> _WHAT THIS TASK INVOLVES_
Of the lines listed below, return exactly those that run from the line containing "(** Fuel that" through the line containing "get_division_size_fuel (division_fuel normalized_length)", both included.

> _STUDY MATERIAL_
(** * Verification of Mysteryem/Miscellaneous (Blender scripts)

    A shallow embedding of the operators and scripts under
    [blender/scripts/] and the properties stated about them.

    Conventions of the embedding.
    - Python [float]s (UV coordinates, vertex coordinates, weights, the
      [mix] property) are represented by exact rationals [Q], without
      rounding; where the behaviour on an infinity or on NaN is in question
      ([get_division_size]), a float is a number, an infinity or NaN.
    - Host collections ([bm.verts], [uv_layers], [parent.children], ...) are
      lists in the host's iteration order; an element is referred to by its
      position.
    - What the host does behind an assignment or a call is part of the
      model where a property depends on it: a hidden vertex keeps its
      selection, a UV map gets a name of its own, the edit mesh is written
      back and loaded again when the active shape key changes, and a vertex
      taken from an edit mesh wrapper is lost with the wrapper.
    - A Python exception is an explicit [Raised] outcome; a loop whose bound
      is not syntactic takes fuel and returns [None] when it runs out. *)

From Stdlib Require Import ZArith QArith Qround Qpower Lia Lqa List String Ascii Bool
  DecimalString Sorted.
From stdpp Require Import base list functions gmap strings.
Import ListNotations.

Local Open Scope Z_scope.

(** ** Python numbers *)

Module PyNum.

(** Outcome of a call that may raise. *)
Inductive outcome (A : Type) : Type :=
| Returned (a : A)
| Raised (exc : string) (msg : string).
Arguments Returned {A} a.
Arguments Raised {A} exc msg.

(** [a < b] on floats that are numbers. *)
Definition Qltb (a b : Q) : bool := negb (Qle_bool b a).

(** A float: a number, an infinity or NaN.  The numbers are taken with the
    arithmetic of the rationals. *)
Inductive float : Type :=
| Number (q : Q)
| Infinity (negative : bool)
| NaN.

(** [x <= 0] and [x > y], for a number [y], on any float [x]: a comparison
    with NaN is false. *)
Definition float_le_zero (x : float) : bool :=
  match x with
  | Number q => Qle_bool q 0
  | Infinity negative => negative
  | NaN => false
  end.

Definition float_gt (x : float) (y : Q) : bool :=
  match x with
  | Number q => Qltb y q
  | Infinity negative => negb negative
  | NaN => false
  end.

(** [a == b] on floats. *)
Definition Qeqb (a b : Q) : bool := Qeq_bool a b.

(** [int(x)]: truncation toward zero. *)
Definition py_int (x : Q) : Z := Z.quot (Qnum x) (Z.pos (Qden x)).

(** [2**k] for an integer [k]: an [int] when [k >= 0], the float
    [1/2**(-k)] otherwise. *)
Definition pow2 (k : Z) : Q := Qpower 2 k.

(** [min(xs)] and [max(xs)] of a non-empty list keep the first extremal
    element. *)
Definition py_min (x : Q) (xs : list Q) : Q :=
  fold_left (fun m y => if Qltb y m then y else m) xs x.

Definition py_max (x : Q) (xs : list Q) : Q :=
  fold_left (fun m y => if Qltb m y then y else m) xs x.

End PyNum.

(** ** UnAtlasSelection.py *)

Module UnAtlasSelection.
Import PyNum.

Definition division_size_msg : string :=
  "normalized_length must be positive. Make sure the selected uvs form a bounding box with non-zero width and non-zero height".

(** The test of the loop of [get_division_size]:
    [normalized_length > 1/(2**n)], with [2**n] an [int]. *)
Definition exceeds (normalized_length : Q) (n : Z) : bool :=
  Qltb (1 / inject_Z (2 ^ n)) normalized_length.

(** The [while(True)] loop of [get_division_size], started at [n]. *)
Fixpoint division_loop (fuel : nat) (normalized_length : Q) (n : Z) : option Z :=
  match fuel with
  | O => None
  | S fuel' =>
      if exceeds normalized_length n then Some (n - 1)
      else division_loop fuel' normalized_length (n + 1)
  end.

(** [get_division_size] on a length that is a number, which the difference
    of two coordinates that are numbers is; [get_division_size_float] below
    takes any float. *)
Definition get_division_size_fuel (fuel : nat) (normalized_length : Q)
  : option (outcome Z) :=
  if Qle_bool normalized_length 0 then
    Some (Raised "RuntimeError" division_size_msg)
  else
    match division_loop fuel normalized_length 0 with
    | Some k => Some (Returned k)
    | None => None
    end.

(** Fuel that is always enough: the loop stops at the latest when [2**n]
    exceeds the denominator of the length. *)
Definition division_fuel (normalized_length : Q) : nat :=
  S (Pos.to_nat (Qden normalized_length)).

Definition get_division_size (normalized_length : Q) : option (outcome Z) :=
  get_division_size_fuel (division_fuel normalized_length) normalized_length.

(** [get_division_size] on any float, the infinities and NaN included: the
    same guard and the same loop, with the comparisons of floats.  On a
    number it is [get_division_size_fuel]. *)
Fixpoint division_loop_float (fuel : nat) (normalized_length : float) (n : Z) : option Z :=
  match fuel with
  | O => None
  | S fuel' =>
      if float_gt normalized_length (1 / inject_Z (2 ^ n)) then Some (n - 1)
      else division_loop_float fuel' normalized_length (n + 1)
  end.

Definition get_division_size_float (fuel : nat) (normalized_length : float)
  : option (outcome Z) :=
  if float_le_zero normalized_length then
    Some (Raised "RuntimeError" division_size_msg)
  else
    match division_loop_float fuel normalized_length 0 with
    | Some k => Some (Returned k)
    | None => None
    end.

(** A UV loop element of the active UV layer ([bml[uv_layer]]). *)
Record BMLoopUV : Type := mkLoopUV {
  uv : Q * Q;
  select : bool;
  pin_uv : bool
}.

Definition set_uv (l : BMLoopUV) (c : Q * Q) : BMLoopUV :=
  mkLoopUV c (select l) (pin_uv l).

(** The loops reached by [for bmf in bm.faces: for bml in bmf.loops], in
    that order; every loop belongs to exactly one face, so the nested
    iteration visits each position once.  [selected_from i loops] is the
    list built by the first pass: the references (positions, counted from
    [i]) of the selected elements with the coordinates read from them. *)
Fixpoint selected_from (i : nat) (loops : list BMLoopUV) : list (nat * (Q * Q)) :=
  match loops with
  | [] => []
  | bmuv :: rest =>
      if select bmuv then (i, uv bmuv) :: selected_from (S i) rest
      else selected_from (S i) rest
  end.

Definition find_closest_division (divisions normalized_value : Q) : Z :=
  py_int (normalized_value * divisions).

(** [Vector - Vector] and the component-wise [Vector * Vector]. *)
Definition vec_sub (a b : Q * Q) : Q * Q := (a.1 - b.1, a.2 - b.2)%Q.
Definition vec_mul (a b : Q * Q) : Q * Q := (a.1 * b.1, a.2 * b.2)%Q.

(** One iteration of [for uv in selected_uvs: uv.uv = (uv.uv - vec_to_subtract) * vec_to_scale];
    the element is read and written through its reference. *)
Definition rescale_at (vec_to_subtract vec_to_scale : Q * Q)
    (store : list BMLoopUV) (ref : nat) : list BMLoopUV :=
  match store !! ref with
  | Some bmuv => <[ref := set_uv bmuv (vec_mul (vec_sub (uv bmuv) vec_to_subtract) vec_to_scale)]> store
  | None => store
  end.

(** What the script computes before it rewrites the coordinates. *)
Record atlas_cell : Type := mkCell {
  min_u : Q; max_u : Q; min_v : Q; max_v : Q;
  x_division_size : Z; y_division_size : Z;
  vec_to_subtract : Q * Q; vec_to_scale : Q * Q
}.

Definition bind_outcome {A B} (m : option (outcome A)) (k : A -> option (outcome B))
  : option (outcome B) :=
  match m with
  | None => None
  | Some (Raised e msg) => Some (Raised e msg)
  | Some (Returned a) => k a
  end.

> _SOLUTION BELOW_
(** Fuel that is always enough: the loop stops at the latest when [2**n]
    exceeds the denominator of the length. *)
Definition division_fuel (normalized_length : Q) : nat :=
  S (Pos.to_nat (Qden normalized_length)).

Definition get_division_size (normalized_length : Q) : option (outcome Z) :=
  get_division_size_fuel (division_fuel normalized_length) normalized_length.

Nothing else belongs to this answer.